Exercise objective. Once you reach the line that contains "decide_True by (done || lia).", retype it and each later line exactly as written, stopping only at the end of the listing.

Exercise materials.
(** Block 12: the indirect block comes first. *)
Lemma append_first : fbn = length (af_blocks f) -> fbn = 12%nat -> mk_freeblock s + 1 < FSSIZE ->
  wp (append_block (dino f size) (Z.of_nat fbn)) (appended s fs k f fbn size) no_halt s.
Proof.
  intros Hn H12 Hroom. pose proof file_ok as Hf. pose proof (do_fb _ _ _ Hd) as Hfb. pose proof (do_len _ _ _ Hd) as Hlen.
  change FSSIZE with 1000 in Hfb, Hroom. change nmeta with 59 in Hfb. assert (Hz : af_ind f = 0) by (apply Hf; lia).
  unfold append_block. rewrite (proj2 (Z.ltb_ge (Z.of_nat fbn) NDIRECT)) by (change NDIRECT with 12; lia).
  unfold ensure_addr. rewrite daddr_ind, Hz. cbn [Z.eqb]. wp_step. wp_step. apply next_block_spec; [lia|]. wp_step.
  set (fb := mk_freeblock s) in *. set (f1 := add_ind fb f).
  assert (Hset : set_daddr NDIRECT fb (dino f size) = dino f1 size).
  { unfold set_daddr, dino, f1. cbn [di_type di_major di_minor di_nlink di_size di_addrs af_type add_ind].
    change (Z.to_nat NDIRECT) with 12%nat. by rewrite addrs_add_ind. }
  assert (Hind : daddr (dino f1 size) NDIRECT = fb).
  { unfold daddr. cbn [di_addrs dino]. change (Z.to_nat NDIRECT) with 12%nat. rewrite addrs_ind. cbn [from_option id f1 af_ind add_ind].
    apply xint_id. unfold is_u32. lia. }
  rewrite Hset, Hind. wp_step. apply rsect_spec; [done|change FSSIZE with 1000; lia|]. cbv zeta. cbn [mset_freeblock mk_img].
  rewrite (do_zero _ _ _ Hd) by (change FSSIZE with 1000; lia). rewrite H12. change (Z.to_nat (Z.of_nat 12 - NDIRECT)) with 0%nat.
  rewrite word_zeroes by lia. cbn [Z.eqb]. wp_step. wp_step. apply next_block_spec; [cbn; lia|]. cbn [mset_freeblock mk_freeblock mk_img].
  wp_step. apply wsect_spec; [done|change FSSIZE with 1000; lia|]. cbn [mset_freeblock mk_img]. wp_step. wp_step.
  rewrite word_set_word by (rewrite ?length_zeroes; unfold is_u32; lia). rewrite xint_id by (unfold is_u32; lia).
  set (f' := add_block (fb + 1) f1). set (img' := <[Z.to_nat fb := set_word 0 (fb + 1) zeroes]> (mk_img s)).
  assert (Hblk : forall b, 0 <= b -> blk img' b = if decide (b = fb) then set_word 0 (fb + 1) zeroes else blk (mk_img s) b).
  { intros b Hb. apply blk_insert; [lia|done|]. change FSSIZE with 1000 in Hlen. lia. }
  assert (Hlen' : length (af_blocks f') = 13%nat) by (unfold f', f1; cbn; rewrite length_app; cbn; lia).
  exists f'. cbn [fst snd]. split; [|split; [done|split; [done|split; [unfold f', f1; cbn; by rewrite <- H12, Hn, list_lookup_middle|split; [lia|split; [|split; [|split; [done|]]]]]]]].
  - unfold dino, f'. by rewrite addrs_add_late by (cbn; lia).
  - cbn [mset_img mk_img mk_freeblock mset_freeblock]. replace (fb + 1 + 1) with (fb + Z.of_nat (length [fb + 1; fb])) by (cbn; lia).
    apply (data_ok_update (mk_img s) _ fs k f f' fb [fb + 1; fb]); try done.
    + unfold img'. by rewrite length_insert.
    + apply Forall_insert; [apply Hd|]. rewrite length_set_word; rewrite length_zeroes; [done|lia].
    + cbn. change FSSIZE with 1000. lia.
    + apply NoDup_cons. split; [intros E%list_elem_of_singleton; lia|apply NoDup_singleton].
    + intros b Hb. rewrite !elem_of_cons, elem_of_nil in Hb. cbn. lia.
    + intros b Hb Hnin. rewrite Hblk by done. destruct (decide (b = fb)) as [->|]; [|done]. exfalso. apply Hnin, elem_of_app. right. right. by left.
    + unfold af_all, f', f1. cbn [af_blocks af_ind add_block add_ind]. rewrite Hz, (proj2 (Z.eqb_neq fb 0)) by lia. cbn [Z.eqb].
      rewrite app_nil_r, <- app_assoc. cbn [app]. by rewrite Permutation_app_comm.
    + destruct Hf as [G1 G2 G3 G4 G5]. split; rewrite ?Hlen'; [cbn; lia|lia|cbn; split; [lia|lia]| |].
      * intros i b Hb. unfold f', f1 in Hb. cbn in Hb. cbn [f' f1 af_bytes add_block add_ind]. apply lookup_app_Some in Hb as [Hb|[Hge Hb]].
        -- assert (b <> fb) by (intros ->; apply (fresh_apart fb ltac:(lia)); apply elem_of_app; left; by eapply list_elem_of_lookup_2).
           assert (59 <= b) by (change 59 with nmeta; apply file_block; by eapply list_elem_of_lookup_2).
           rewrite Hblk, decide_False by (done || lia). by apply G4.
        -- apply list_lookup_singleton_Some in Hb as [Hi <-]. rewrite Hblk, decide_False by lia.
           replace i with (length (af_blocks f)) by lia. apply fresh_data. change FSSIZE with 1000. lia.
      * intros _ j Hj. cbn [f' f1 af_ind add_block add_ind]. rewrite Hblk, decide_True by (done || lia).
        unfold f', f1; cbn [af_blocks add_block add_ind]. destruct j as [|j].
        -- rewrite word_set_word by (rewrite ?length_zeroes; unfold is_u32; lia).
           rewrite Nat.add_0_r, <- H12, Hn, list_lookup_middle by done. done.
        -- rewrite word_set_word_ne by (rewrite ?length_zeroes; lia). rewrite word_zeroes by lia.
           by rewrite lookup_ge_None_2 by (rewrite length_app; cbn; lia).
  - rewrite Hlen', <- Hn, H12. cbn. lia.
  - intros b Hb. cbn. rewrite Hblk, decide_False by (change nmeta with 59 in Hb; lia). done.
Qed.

Your response.
      * intros _ j Hj. cbn [f' f1 af_ind add_block add_ind]. rewrite Hblk, decide_True by (done || lia).
        unfold f', f1; cbn [af_blocks add_block add_ind]. destruct j as [|j].
        -- rewrite word_set_word by (rewrite ?length_zeroes; unfold is_u32; lia).
           rewrite Nat.add_0_r, <- H12, Hn, list_lookup_middle by done. done.
        -- rewrite word_set_word_ne by (rewrite ?length_zeroes; lia). rewrite word_zeroes by lia.
           by rewrite lookup_ge_None_2 by (rewrite length_app; cbn; lia).
  - rewrite Hlen', <- Hn, H12. cbn. lia.
  - intros b Hb. cbn. rewrite Hblk, decide_False by (change nmeta with 59 in Hb; lia). done.
Qed.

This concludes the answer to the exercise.